- Centre Street Church
- Location: 3900 2nd Street NE Calgary, Alberta T2E 9C1
- Denomination: Evangelical
- Website: cschurch.ca

History
- Founded: 1958
- Founder: Rev. F.W. Snyder
- Events: 4120 Centre Street NE, Calgary, Alberta (1958-2004)

Architecture
- Functional status: Active
- Architect: Woods Parker Architects
- Groundbreaking: 2002
- Completed: April 2004
- Construction cost: $15 million

Specifications
- Capacity: 3,300

= Centre Street Church =

Centre Street Church is an evangelical Christian multi-site megachurch based in Calgary, Alberta, Canada, affiliated with the Evangelical Missionary Church of Canada (EMCC). Founded in 1958, it has an average in-person and online weekly attendance of 9,844. In addition to its Central Campus, it has four satellite locations in the Calgary Metropolitan Region. Its senior pastor is Dr. Henry Schorr.

==History==
Centre Street Church was founded in 1958 by 62 members of Salem Evangelical Church, a German-speaking church in the Calgary inner city neighbourhood of Bridgeland. These members founded a new English-speaking church in north Calgary; amongst the founding members was the senior pastor of Salem, Rev. F.W. Snyder.
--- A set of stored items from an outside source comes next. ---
(* ================================================================== *)
(** ** Bayer patterns *)
(* ================================================================== *)

(** C7. A pattern outside the four known ones is refused with [None]: the
    only effect is the message, the interpolation is never called. A known
    pattern makes exactly one interpolation call, on the high bytes of the
    frame, and no two of the four patterns select the same conversion. *)
Theorem unknown_pattern_refused_before_interpolation
    (cvtColor : ndarray -> Z -> ndarray) image pattern :
  (~ In pattern bayer_patterns ->
     demosaic_bayer cvtColor image pattern
     = (None, [Printed (MsgUnknownPattern pattern)]))
  /\ (In pattern bayer_patterns ->
      exists code,
        dict_get pattern_map pattern = Some code
        /\ demosaic_bayer cvtColor image pattern
           = (Some (cvtColor (astype (rshift image 8) uint8) code),
              [CvtColorCall (astype (rshift image 8) uint8) code]))
  /\ (forall other code,
        In pattern bayer_patterns -> In other bayer_patterns ->
        dict_get pattern_map pattern = Some code ->
        dict_get pattern_map other = Some code ->
        pattern = other).
Proof.
  split; [|split].
  - intros Hout. unfold demosaic_bayer, pattern_map, dict_get.
    unfold bayer_patterns in Hout. cbn [In] in Hout.
    repeat match goal with
    | |- context [String.eqb pattern ?k] =>
        destruct (String.eqb_spec pattern k); [exfalso; subst; tauto|]
    end.
    reflexivity.
  - intros Hin. unfold bayer_patterns in Hin. cbn [In] in Hin.
    destruct Hin as [<-|[<-|[<-|[<-|[]]]]];
      eexists; split; reflexivity.
  - intros other code Hp Ho. unfold bayer_patterns in Hp, Ho.
    cbn [In] in Hp, Ho.
    destruct Hp as [<-|[<-|[<-|[<-|[]]]]];
      destruct Ho as [<-|[<-|[<-|[<-|[]]]]];
      vm_compute; intros H1 H2; try reflexivity; congruence.
Qed.

(* ================================================================== *)
(** ** The bridge *)
(* ================================================================== *)

Lemma not_found_is_not_timeout camera_id :
  ("Camera " ++ camera_id ++ " not found")%string
  <> "Camera operation timed out"%string.
Proof.
  cbn [append]. intros H.
  injection H as H.
  repeat (destruct camera_id as [|? camera_id]; cbn [append] in H;
          [discriminate | injection H as _ H]).
  destruct camera_id; discriminate.
Qed.

Section BridgeFacts.

Variables EXECUTABLE_PATH CONFIG_PATH DATA_DIR : string.
Variable subprocess_run : Bridge.invocation -> Bridge.run_result.
Variable json_loads : string -> Bridge.loads_result.

(** C8, as the code has it. Each of the four endpoints calls
    [subprocess.run] once, with a timeout of 120 seconds for capture-all
    and 60 for the others, and synchronously: the reply is formed from the
    outcome of that one call. An expired timeout is answered with 408;
    any other exception of [subprocess.run] (an executable that cannot be
    started, output that cannot be decoded as text, whatever the exit code)
    with 500 and the exception's text; a completed run with an exit code
    other than zero with the endpoint's own message, under status 500, or
    404 for the parameters of one camera; a completed run with exit code
    zero whose output [json.loads] rejects with [JSONDecodeError] with
    status 500 and an invalid-response message. The messages for the
    timeout, the exit code and the invalid response are pairwise
    different. *)
Theorem one_invocation_three_failures (ep : Bridge.endpoint) :
  let call :=
    Bridge.mk_invocation
      ([EXECUTABLE_PATH; "--config"%string; CONFIG_PATH]
         ++ Bridge.command_args ep)
      (Bridge.timeout_of ep) DATA_DIR in
  let out :=
    Bridge.handle EXECUTABLE_PATH CONFIG_PATH DATA_DIR subprocess_run
      json_loads ep in
  snd out = [call]
  /\ (subprocess_run call = Bridge.TimeoutExpired ->
      fst out = Bridge.Failed Bridge.timeout_error)
  /\ (forall e, subprocess_run call = Bridge.OtherException e ->
      fst out
      = Bridge.Failed
          (Bridge.mk_http_exception 500 ("Camera operation failed: " ++ e)))
  /\ (forall r, subprocess_run call = Bridge.Completed r ->
      Bridge.returncode r <> 0 ->
      fst out = Bridge.Failed (Bridge.exit_error ep))
  /\ (forall r, subprocess_run call = Bridge.Completed r ->
      Bridge.returncode r = 0 ->
      json_loads (Bridge.stdout r) = Bridge.JSONDecodeError ->
      fst out = Bridge.Failed (Bridge.invalid_error ep))
  /\ Bridge.status_code Bridge.timeout_error = 408
  /\ Bridge.status_code (Bridge.exit_error ep)
     = match ep with Bridge.GET_camera _ => 404 | _ => 500 end
  /\ Bridge.status_code (Bridge.invalid_error ep) = 500
  /\ Bridge.detail Bridge.timeout_error
     <> Bridge.detail (Bridge.exit_error ep)
  /\ Bridge.detail Bridge.timeout_error
     <> Bridge.detail (Bridge.invalid_error ep)
  /\ Bridge.detail (Bridge.exit_error ep)
     <> Bridge.detail (Bridge.invalid_error ep).
Proof.
  cbv zeta.
  split; [|split; [|split; [|split; [|split]]]].
  - destruct ep; cbn [Bridge.handle Bridge.command_args Bridge.timeout_of];
      unfold Bridge.list_cameras, Bridge.capture_all_cameras,
        Bridge.get_camera_parameters, Bridge.capture_single_camera,
        Bridge.run_camera_command, Bridge.default_timeout;
      destruct (subprocess_run _) as [r| |e]; cbn [snd]; try reflexivity;
      destruct (negb (Bridge.returncode r =? 0)); try reflexivity;
      destruct (json_loads (Bridge.stdout r)) as [[]| |]; reflexivity.
  - intros Hrun.
    destruct ep; cbn [Bridge.handle Bridge.command_args Bridge.timeout_of]
      in *;
      unfold Bridge.list_cameras, Bridge.capture_all_cameras,
        Bridge.get_camera_parameters, Bridge.capture_single_camera,
        Bridge.run_camera_command, Bridge.default_timeout;
      rewrite Hrun; reflexivity.
  - intros e Hrun.
    destruct ep; cbn [Bridge.handle Bridge.command_args Bridge.timeout_of]
      in *;
      unfold Bridge.list_cameras, Bridge.capture_all_cameras,
        Bridge.get_camera_parameters, Bridge.capture_single_camera,
        Bridge.run_camera_command, Bridge.default_timeout;
      rewrite Hrun; reflexivity.
  - intros r Hrun Hcode.
    assert (Hneq : negb (Bridge.returncode r =? 0) = true)
      by (destruct (Z.eqb_spec (Bridge.returncode r) 0);
          [contradiction|reflexivity]).
    destruct ep; cbn [Bridge.handle Bridge.command_args Bridge.timeout_of]
      in *;
      unfold Bridge.list_cameras, Bridge.capture_all_cameras,
        Bridge.get_camera_parameters, Bridge.capture_single_camera,
        Bridge.run_camera_command, Bridge.default_timeout;
      rewrite Hrun, Hneq; reflexivity.
  - intros r Hrun Hcode Hjson.
    assert (Heq : negb (Bridge.returncode r =? 0) = false)
      by (rewrite Hcode; reflexivity).
    destruct ep; cbn [Bridge.handle Bridge.command_args Bridge.timeout_of]
      in *;
      unfold Bridge.list_cameras, Bridge.capture_all_cameras,
        Bridge.get_camera_parameters, Bridge.capture_single_camera,
        Bridge.run_camera_command, Bridge.default_timeout;
      rewrite Hrun, Heq, Hjson; reflexivity.
  - split; [reflexivity|].
    split; [destruct ep; reflexivity|].
    split; [destruct ep; reflexivity|].
    split; [|split].
    + destruct ep; cbn [Bridge.exit_error Bridge.detail Bridge.timeout_error];
        try (cbn [append]; discriminate).
      intros H. symmetry in H. revert H. apply not_found_is_not_timeout.
    + destruct ep; discriminate.
    + destruct ep; cbn [Bridge.exit_error Bridge.invalid_error Bridge.detail];
        cbn [append]; discriminate.
Qed.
After temporarily meeting in the Highland Park Community Hall, the congregation built its first building at the corner of Centre Street and 41 Avenue NE. Its attendance plateaued at around 250.

In 1980, Henry Schorr was hired as a Youth Pastor and was later made senior pastor in 1986. Coupled with an increased focus on prayer by the church's congregants and increased growth of the city of Calgary, attendance went from 430 in the late 1980s to 4,000 congregants in 2002. After undergoing two separate building programs to construct additions on its original location, the decision was made to construct a new facility two blocks away at the site of an old drive-in movie theatre, which opened in 2004.
In the 2010s, Centre Street Church satellite locations (referred to as campuses) opened in Airdrie, Bridgeland (the original site of Salem Evangelical Church), Bearspaw, and South Calgary.

During COVID-19 the main Campus (known as Central Campus) underwent an expansion. It was completed in 2023.